(** The message a request's author sends. *)
Definition message_of (user : User.User) (req : messageRequest.messageRequest) (attachments : list Att.Attachment) : Msg.Message :=
  let role := TrimSpace (messageRequest.Role req) in
  Msg.zero
    |> Msg.set_Target (TrimSpace (messageRequest.Target req))
    |> Msg.set_ThreadID (TrimSpace (messageRequest.ThreadID req))
    |> Msg.set_Role (if role =s "" then "user" else role)
    |> Msg.set_Content (TrimSpace (messageRequest.Content req))
    |> Msg.set_Kind (TrimSpace (messageRequest.Kind req))
    |> Msg.set_ReplyToMessageID (TrimSpace (messageRequest.ReplyToMessageID req))
    |> Msg.set_SenderUserID (User.ID user)
    |> Msg.set_SenderDisplayName (User.DisplayName user)
    |> Msg.set_SenderKind "human"
    |> Msg.set_SourceEndpointID (TrimSpace (messageRequest.SourceEndpointID req))
    |> Msg.set_ExternalMessageID (TrimSpace (messageRequest.ExternalMessageID req))
    |> Msg.set_MetadataJSON (normalizedJSON (messageRequest.MetadataJSON req))
    |> Msg.set_Attachments attachments
    |> Msg.set_RequestID (TrimSpace (messageRequest.RequestID req)).

Definition handleCreateMessage (d : disk) (r : http_request) (p : Principal) : R (reply Msg.Message) :=
  decoded (decodeJSON messageRequest_fields messageRequest.zero r) (λ req,
  let target := TrimSpace (messageRequest.Target req) in
  if (target =s "") || (TrimSpace (messageRequest.Content req) =s "")
  then mret (ErrorReply StatusBadRequest "target and content are required")
  else match loadMessageAttachments target (messageRequest.AttachmentIDs req) d with
  | inl e =>
      mret (ErrorReply (if bool_decide (e = ErrNotFound) then StatusNotFound else StatusBadRequest) (error_text e))
  | inr attachments => post_message (message_of (P_User p) req attachments) "create message failed"
  end).

Definition handleSaveMessage (r : http_request) (p : Principal) : R (reply Sv.SavedMessage) :=
  let target := TrimSpace (Query r "target") in
  if target =s "" then mret (ErrorReply StatusBadRequest "target is required")
  else
    now ← unixNow;
    id ← NewID "sav";
    attempt (Messages.SaveMessage now id target (PathValue r "id") (User.ID (P_User p)) "")
      (on ErrNotFound StatusNotFound "message not found" (internal "save message failed")) (λ saved,
    mret (Reply StatusOK saved)).

(** [None] is the answer that nothing was removed. *)
Definition handleUnsaveMessage (r : http_request) (p : Principal) : R (reply (option Sv.SavedMessage)) :=
  let target := TrimSpace (Query r "target") in
  if target =s "" then mret (ErrorReply StatusBadRequest "target is required")
  else
    attempt (Messages.UnsaveMessage target (PathValue r "id") (User.ID (P_User p)) "")
      (λ e, if bool_decide (e = ErrNotFound) then Reply StatusOK None else internal "unsave message failed" e) (λ saved,
    mret (Reply StatusOK (Some saved))).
------------------------------------------------------------
**Required action**
Word for word, reproduce every line of the data.

**Solution for this exercise**
(** The message a request's author sends. *)
Definition message_of (user : User.User) (req : messageRequest.messageRequest) (attachments : list Att.Attachment) : Msg.Message :=
  let role := TrimSpace (messageRequest.Role req) in
  Msg.zero
    |> Msg.set_Target (TrimSpace (messageRequest.Target req))
    |> Msg.set_ThreadID (TrimSpace (messageRequest.ThreadID req))
    |> Msg.set_Role (if role =s "" then "user" else role)
    |> Msg.set_Content (TrimSpace (messageRequest.Content req))
    |> Msg.set_Kind (TrimSpace (messageRequest.Kind req))
    |> Msg.set_ReplyToMessageID (TrimSpace (messageRequest.ReplyToMessageID req))
    |> Msg.set_SenderUserID (User.ID user)
    |> Msg.set_SenderDisplayName (User.DisplayName user)
    |> Msg.set_SenderKind "human"
    |> Msg.set_SourceEndpointID (TrimSpace (messageRequest.SourceEndpointID req))
    |> Msg.set_ExternalMessageID (TrimSpace (messageRequest.ExternalMessageID req))
    |> Msg.set_MetadataJSON (normalizedJSON (messageRequest.MetadataJSON req))
    |> Msg.set_Attachments attachments
    |> Msg.set_RequestID (TrimSpace (messageRequest.RequestID req)).

Definition handleCreateMessage (d : disk) (r : http_request) (p : Principal) : R (reply Msg.Message) :=
  decoded (decodeJSON messageRequest_fields messageRequest.zero r) (λ req,
  let target := TrimSpace (messageRequest.Target req) in
  if (target =s "") || (TrimSpace (messageRequest.Content req) =s "")
  then mret (ErrorReply StatusBadRequest "target and content are required")
  else match loadMessageAttachments target (messageRequest.AttachmentIDs req) d with
  | inl e =>
      mret (ErrorReply (if bool_decide (e = ErrNotFound) then StatusNotFound else StatusBadRequest) (error_text e))
  | inr attachments => post_message (message_of (P_User p) req attachments) "create message failed"
  end).

Definition handleSaveMessage (r : http_request) (p : Principal) : R (reply Sv.SavedMessage) :=
  let target := TrimSpace (Query r "target") in
  if target =s "" then mret (ErrorReply StatusBadRequest "target is required")
  else
    now ← unixNow;
    id ← NewID "sav";
    attempt (Messages.SaveMessage now id target (PathValue r "id") (User.ID (P_User p)) "")
      (on ErrNotFound StatusNotFound "message not found" (internal "save message failed")) (λ saved,
    mret (Reply StatusOK saved)).

(** [None] is the answer that nothing was removed. *)
Definition handleUnsaveMessage (r : http_request) (p : Principal) : R (reply (option Sv.SavedMessage)) :=
  let target := TrimSpace (Query r "target") in
  if target =s "" then mret (ErrorReply StatusBadRequest "target is required")
  else
    attempt (Messages.UnsaveMessage target (PathValue r "id") (User.ID (P_User p)) "")
      (λ e, if bool_decide (e = ErrNotFound) then Reply StatusOK None else internal "unsave message failed" e) (λ saved,
    mret (Reply StatusOK (Some saved))).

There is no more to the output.